He called up to the empty window. "I say, Eleanor, please bring that letter stuff down and read it here; if you've got to do the deadly thing, let me help!"

So the morning ended by her coming down, and they sat very contentedly with Pudge making paper dolls out of the envelopes his mother gave him. Eleanor, with a sort of desperate haste, tore packet after packet of letters. All those relating to her husband's early life she had said she would set aside, "something for Pudge to have." Others she tore up so vehemently, into such small pieces, that the lawyer, a mere man, wondered, and little Pudge, carrying baskets of fragments to the trash-box, thought how much Hop-o'-My-Thumb would have liked these paper fragments for his trail back to his mother. That the fragments were in reality part of the trail of a weak man, father to her sturdy little boy, made a drift like falling snow in Eleanor's heart. One letter she had saved to show to Watts, and as the lawyer read it his eyebrows went up.

When at last Shipman put down the closely written sheets he bent his deep gaze on her.

"Well, that does look as if——" he turned questioningly. "You surely don't believe Ledyard is alive," incredulously, "Martin Ledyard, the great scientific adventurer, alive and the world not know it!"

Eleanor nodded. "I've always believed it." Her eyes wandered to the bloomy-purple of the line of mountains back of them. "Of course, I never could understand why, if he was anywhere in the world, why, when that happened he didn't come to us, to George and me. And after George went, I wondered more but I've always felt him alive, in the world, somewhere."

Watts was thoughtful. "He might have been afraid; he might have thought it would hurt him some way, do you think that?"

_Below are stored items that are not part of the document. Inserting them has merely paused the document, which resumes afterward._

Lemma provide_all_ok level chunks (s s' : SSL) : quic_inv s -> Forall is_byte (concat chunks) ->
  Z.of_nat (length (frag s ++ concat chunks)) <= SIZE_MAX ->
  provide_all level chunks s = (Ok tt, s') ->
  exists ms r, splits (frag s ++ concat chunks) ms r
    /\ quic_input_data (quic s') = quic_input_data (quic s) ++ map (qmsg level) ms /\ frag s' = r.
Proof.
  revert s. induction chunks as [|c cs IH]; intros s Hi Hb Hsz E; simpl in *.
  { unfold st_ret in E. simplify_eq. exists [], (frag s'). rewrite !app_nil_r.
    split_and!; try done. constructor. apply Hi. }
  apply Forall_app in Hb as [Hb1 Hb2]. rewrite !length_app in Hsz. unfold st_bind in E.
  destruct (SSL_provide_quic_data level c s) as [[[]| |] s1] eqn:E1; try done.
  apply provide_ok in E1 as (ms1 & r1 & Hs1 & Hq1 & Hf1 & Hi1); try done.
  2: { rewrite fragment_length_frag by apply Hi. unfold frag in Hsz. lia. }
  pose proof (frag_shrinks _ _ _ Hs1) as Hl. rewrite length_app in Hl.
  apply IH in E as (ms2 & r2 & Hs2 & Hq2 & Hf2); try done.
  2: { rewrite length_app, Hf1. lia. }
  exists (ms1 ++ ms2), r2. rewrite app_assoc. split_and!; try done.
  - eapply splits_app; [done|]. by rewrite <- Hf1.
  - by rewrite Hq2, Hq1, map_app, app_assoc.
Qed.
End Inv.

(** C26.  How the QUIC stack cuts the CRYPTO stream into portions does not
    matter: two ways to hand over the same bytes at the same level leave the
    same messages in the queue and the same unfinished message behind. *)
Theorem chunking_irrelevant {W} `{Callees W} `{L : Libc} {LO : LibcOk L} (level : Z)
  (chunks1 chunks2 : list (list Z)) (s s1 s2 : SSL W)
  (Hi : quic_inv s) (Hb : Forall is_byte (concat chunks1))
  (Hsz : Z.of_nat (length (frag s ++ concat chunks1)) <= SIZE_MAX)
  (Heq : concat chunks1 = concat chunks2)
  (H1 : provide_all level chunks1 s = (Ok tt, s1)) (H2 : provide_all level chunks2 s = (Ok tt, s2)) :
  quic_input_data (quic s1) = quic_input_data (quic s2) /\ frag s1 = frag s2.
Proof.
  apply provide_all_ok in H1 as (ms1 & r1 & Hs1 & -> & ->); try done.
  apply provide_all_ok in H2 as (ms2 & r2 & Hs2 & -> & ->); try done; try (by rewrite <- Heq).
  rewrite <- Heq in Hs2. by destruct (splits_functional _ _ _ _ _ Hs1 Hs2) as [-> ->].
Qed.

Lemma chunking_irrelevant_witness :
  let s := set_quic_method true (sample_ssl TLS_ST_BEFORE TLS1_3_VERSION ecdhe_rsa) in
  let run c := snd (provide_all (L := zero_libc) 0 c s) in
  quic_input_data (quic (run [[1; 0; 0]; [1; 7]; [2; 0]])) = quic_input_data (quic (run [[1; 0; 0; 1; 7; 2; 0]]))
  /\ frag (run [[1; 0; 0]; [1; 7]; [2; 0]]) = frag (run [[1; 0; 0; 1; 7; 2; 0]]).
Proof.
  intros s run.
  apply (chunking_irrelevant (L := zero_libc) (LO := zero_libc_ok) 0 [[1; 0; 0]; [1; 7]; [2; 0]]
    [[1; 0; 0; 1; 7; 2; 0]] s).
  - split; simpl; try done; [|constructor]. by left.
  - repeat constructor; done.
  - by vm_compute.
  - done.
  - vm_compute. reflexivity.
  - vm_compute. reflexivity.
Defined.

(** ** Reading a message *)

Section Get.
Context {W : Type} `{Callees W} `{L : Libc} {LO : LibcOk L}.
Local Abbreviation SSL := (SSL W).

Lemma quic_get_message_takes (s s' : SSL) mt : quic_get_message s = (Ok mt, s') ->
  exists qd next, quic_input_data (quic s) = qd :: next
    /\ quic s' = set_quic_input_data next (quic s).
Proof.
  unfold quic_get_message, SSLfatal, st_bind, st_put, st_fail. intros E.
  destruct (quic_input_data (quic s)) as [|qd next]; [done|]. exists qd, next.
  repeat (case_match; simplify_eq/=); done.
Qed.

Lemma grow_clean_grown len b : buf_wf b -> 0 <= len -> grown (BUF_MEM_grow_clean len) len b.
Proof.
  intros Hwf Hl. destruct (decide (len <= buf_length b)); [by apply grow_clean_shrinks|].
  destruct (decide (len <= buf_max b)); [apply grow_in_block|apply grow_new_block]; (done || lia).
Qed.

Lemma grow_clean_fails len b : buf_wf b -> has (buf_flags b) BUF_MEM_FLAG_SECURE = false ->
  0 < len -> buf_max b < len -> BUF_MEM_grow_clean len b = (Ok 0, b) -> ~ memory_for len.
Proof.
  intros [Hl Hd] Hs Hpos Hm E (Hma & Hre & Hlim). revert E. unfold BUF_MEM_grow_clean.
  rewrite (proj2 (Z.leb_gt _ _)), (proj2 (Z.leb_gt _ _)), (proj2 (Z.ltb_ge _ _)), Hs by lia.
  pose proof (expansion_bound len ltac:(lia)) as [He1 He]. set (n := (len + 3) / 3 * 4) in *.
  assert (Z : forall d, grow_install b len n (Ok (Some d)) <> (Ok 0, b)).
  { intros d. unfold grow_install. destruct (zero_fill _ _ _); [|done]. intros [= E _]. lia. }
  unfold CRYPTO_clear_realloc, CRYPTO_malloc. rewrite (proj2 (Z.eqb_neq n 0)) by lia.
  assert (Hn : malloc n <> None) by (by apply Hma). destruct (malloc n) as [new|]; [|done].
  destruct (buf_data b) as [d|]; [|apply Z].
  rewrite (proj2 (Z.ltb_ge _ _)) by lia. destruct (mem_read d 0 _); [|done].
  destruct (mem_write new 0 _); [apply Z|done].
Qed.

Lemma message_bound qd : qd_ok qd -> SSL3_HM_HEADER_LENGTH <= qd_length qd < 2 ^ 24 + 4.
Proof.
  intros ([H4 Hl] & Hb & ->). split; [done|]. rewrite Hl. unfold body_length.
  pose proof (be_val_range (take 3 (drop 1 (qd_data qd)))) as Hr.
  assert (256 ^ Z.of_nat (length (take 3 (drop 1 (qd_data qd)))) <= 256 ^ 3).
  { apply Z.pow_le_mono_r; [lia|]. rewrite length_take. lia. }
  destruct Hr as [_ Hr]; [by apply Forall_take, Forall_drop|]. lia.
Qed.

Lemma int_cast_small z : 0 <= z < 2 ^ 31 -> int_cast z = z.
Proof.
  intros Hz. unfold int_cast. rewrite Z.mod_small by lia.
  by rewrite (proj2 (Z.ltb_lt _ _)) by lia.
Qed.

(** The header fields as read back from the start of the buffer. *)
Lemma header_in_buf b d m : buf_wf b -> buf_data b = Some d -> contents b = m ->
  SSL3_HM_HEADER_LENGTH <= Z.of_nat (length m) ->
  mem_get d 0 = hd_error m /\ n2l3 d 1 = Some (body_length m).
Proof.
  intros [Hl Hd] Ed Hc H4. rewrite Ed in Hd. unfold contents in Hc. rewrite Ed in Hc.
  assert (Em : d = m ++ drop (Z.to_nat (buf_length b)) d) by (rewrite <- Hc; by rewrite take_drop).
  split.
  - rewrite Em. destruct m; [simpl in H4; lia|done].
  - rewrite n2l3_header; [|tauto|]; rewrite Em; [|rewrite length_app; lia].
    by rewrite body_length_app.
Qed.

(** The state after message [m] has been taken off the queue. *)
Definition received (m : list Z) (mt : Z) (next : list QUIC_DATA) (b : BUF_MEM) (s : SSL) : SSL :=
  set_init_msg SSL3_HM_HEADER_LENGTH (set_init_num (body_length m)
    (upd_tmp (fun t => set_message_size (body_length m) (set_message_type mt t))
       (upd_quic (set_quic_input_data next) (set_init_buf (Some b) s)))).

Lemma set_init_buf_twice b b' (s : SSL) : set_init_buf b (set_init_buf b' s) = set_init_buf b s.
Proof. done. Qed.

Lemma quic_get_head qd next b (s : SSL) : quic_input_data (quic s) = qd :: next -> qd_ok qd ->
  qd_level qd = quic_read_level (quic s) -> init_buf s = Some b -> buf_ok (Some b) ->
  (exists mt b', hd_error (qd_data qd) = Some mt /\ buf_wf b' /\ contents b' = qd_data qd
     /\ quic_get_message s = (Ok mt, received (qd_data qd) mt next b' s))
  \/ (fst (quic_get_message s) = Fail /\ ~ memory_for (qd_length qd)).
Proof.
  intros Hq Hok Hlv Hb [Hwf Hsec]. pose proof (message_bound _ Hok) as Hn.
  destruct Hok as ([H4 Hfr] & Hby & Hlen). unfold quic_get_message. rewrite Hq, Hb, Hlv.
  rewrite (proj2 (Z.ltb_ge _ _)), Z.eqb_refl by lia. simpl.
  rewrite int_cast_small, wrap64_small by (unfold SIZE_MAX; lia).
  destruct (grow_clean_grown (qd_length qd) b Hwf) as [(b1 & -> & Hwf1 & Hl1 & _ & _)|[E Hm]];
    [lia| |rewrite E; right; split; [done|apply (grow_clean_fails _ b); (done || lia)]].
  rewrite (proj2 (Z.eqb_neq _ _)), mem_read_0 by lia.
  rewrite take_ge by lia. left.
  destruct (buf_store_spec 0 (qd_data qd) b1) as (b2 & E2 & Hwf2 & Hc2); [done|lia|done|lia|lia|].
  rewrite E2. assert (Hl2 : buf_length b2 = qd_length qd).
  { unfold buf_store in E2. repeat (case_match; simplify_eq/=). done. }
  assert (mkBUF_MEM (qd_length qd) (buf_data b2) (buf_max b2) (buf_flags b2) = b2) as ->
    by (rewrite <- Hl2; by destruct b2).
  destruct (buf_data b2) as [d|] eqn:Ed; [|unfold buf_wf in Hwf2; rewrite Ed in Hwf2; lia].
  destruct (header_in_buf b2 d (qd_data qd)) as [-> ->]; try done.
  destruct (qd_data qd) as [|mt m]; [simpl in H4; lia|]. exists mt, b2. by split_and!.
Qed.

(** Events on the receiving side of a connection. *)
Inductive qstep : SSL -> SSL -> Prop :=
| q_clear s : qstep s (SSL_clear_quic s)
| q_provide level data s s' : Forall is_byte data ->
    fragment_length s + Z.of_nat (length data) <= SIZE_MAX ->
    SSL_provide_quic_data level data s = (Ok tt, s') -> qstep s s'
| q_get mt s s' : quic_get_message s = (Ok mt, s') -> qstep s s'
| q_other s s' : quic_buf (quic s') = quic_buf (quic s) ->
    quic_input_data (quic s') = quic_input_data (quic s) ->
    quic_latest_level_received (quic s') = quic_latest_level_received (quic s) -> qstep s s'.

Lemma inv_clear (s : SSL) : quic_inv (SSL_clear_quic s).
Proof. split; simpl; try done; [by left|constructor]. Qed.

Lemma qstep_inv (s s' : SSL) : quic_inv s -> qstep s s' -> quic_inv s'.
Proof.
  intros Hi Hst. destruct Hst as [s|level data s s' Hb Hsz E|mt s s' E|s s' Eb Eq El].
  - apply inv_clear.
  - by apply provide_ok in E as (? & ? & _ & _ & _ & ?).
  - apply quic_get_message_takes in E as (qd & next & Eq & Es).
    destruct Hi as [? Hf Hm Hs Hl]. rewrite Eq in Hm, Hs, Hl. unfold frag in Hf.
    apply Forall_cons in Hm as [_ Hm]. apply Forall_cons in Hl as [_ Hl].
    inversion Hs; subst. split; unfold frag; rewrite ?Es; done.
  - destruct Hi as [? Hf Hm Hs Hl]. unfold frag in Hf.
    split; unfold frag; rewrite ?Eb, ?Eq, ?El; done.
Qed.
End Get.


Definition sample_quic : SSL (list Z) :=
  SSL_clear_quic (set_quic_method true (sample_ssl TLS_ST_BEFORE TLS1_3_VERSION ecdhe_rsa)).


(** C28.  [quic_get_message] is memory safe and delivers the head of the queue
    as it was sent: an empty queue asks for more data, a message of another
    encryption level than the current one is fatal, and otherwise (when there
    is memory for it) the whole message is in [init_buf], with its type and
    body length from the header, and is gone from the queue. *)
Theorem quic_get_message_correct {W} `{Callees W} `{L : Libc} {LO : LibcOk L} (s : SSL W) (b : BUF_MEM)
  (Hi : quic_inv s) (Hb : init_buf s = Some b) (Hok : buf_ok (Some b)) :
  match quic_input_data (quic s) with
  | [] => quic_get_message s = (Fail, set_rwstate SSL_READING s)
  | qd :: next =>
      if qd_level qd =? quic_read_level (quic s) then
        (exists mt b', hd_error (qd_data qd) = Some mt /\ buf_wf b' /\ contents b' = qd_data qd
           /\ quic_get_message s = (Ok mt, received (qd_data qd) mt next b' s))
        \/ (fst (quic_get_message s) = Fail /\ ~ memory_for (qd_length qd))
      else quic_get_message s = (Fail, ossl_statem_fatal SSL_AD_INTERNAL_ERROR s)
  end.
Proof.
  destruct (quic_input_data (quic s)) as [|qd next] eqn:Eq.
  { unfold quic_get_message. by rewrite Eq. }
  assert (Hqd : qd_ok qd) by (destruct Hi as [_ _ Hm _ _]; rewrite Eq in Hm; by apply Forall_cons in Hm as [? _]).
  destruct (qd_level qd =? quic_read_level (quic s)) eqn:El; zbool.
  - by apply (quic_get_head qd next b).
  - pose proof (message_bound _ Hqd). unfold quic_get_message. rewrite Eq.
    rewrite (proj2 (Z.ltb_ge _ _)), (proj2 (Z.eqb_neq _ _)) by (done || lia). done.
Qed.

"No," the woman lifted her head decidedly. "That's not a Ledyard trait. Martin was as devoted to George as I—almost——" She shivered a little on the word and the lawyer sadly watching her realized that that word "almost" regulated the great gulf between the deep faith of a man's loving, and the shattering blasts of a woman's power of sorrow. Eleanor was silent a moment; then she said dreamily, "They adored each other at college, camping, on expeditions, everywhere. Martin might have been crushed by George's trouble, saddened beyond words, but he wouldn't have deserted; he would have come to us if he could have!"

"But," the lawyer turned to the letter in his hand, "this chap says that nearly all of the men in that West African expedition died of smallpox. I remember that year; it was fearful along the Niger; there was a lot of red tape and the Entente governments fought over whose job it was to stamp the thing out. It swept the Congo, I know. They all died, this chap Morrow says."

Eleanor Ledyard assented. "Nearly all, but they never accounted for all. Tarrant, the man Martin loved so, went first; and after that McCall, their surgeon; very bravely, I believe. Then the Southerner who partly financed the thing, did you read that awful part where they had to send them down the Niger in the canoes made of hollowed out trees? Well, they and the natives say that six canoes came down and that they burned all the smallpox victims in quick-lime. But, you see, there was one letter from Martin himself, very distressed, out of West Africa, at Monrovia, I think, as he waited to embark for England, and he says—this letter, dated long after, sounds pretty nearly out of his head—'they are all gone but me, and I was taken from the same canoe as Tarrant. I was trying to paddle him down to a village for burial; he had been dead four days when we got there, a putrid corpse! Tarrant, my friend, my beloved brother-in-science.'"

For a long time there was silence. The man and woman sat staring at the blue Ramapo as the strange scenes of the stricken men in the tropical river drifted through their minds. At last Eleanor spoke: "And then came 'George's Trial.'" Watts saw the terrible effort it was to her to say the words, how she glanced at Pudge at her feet, and then, "George went and Martin never came to me. Nobody came to me."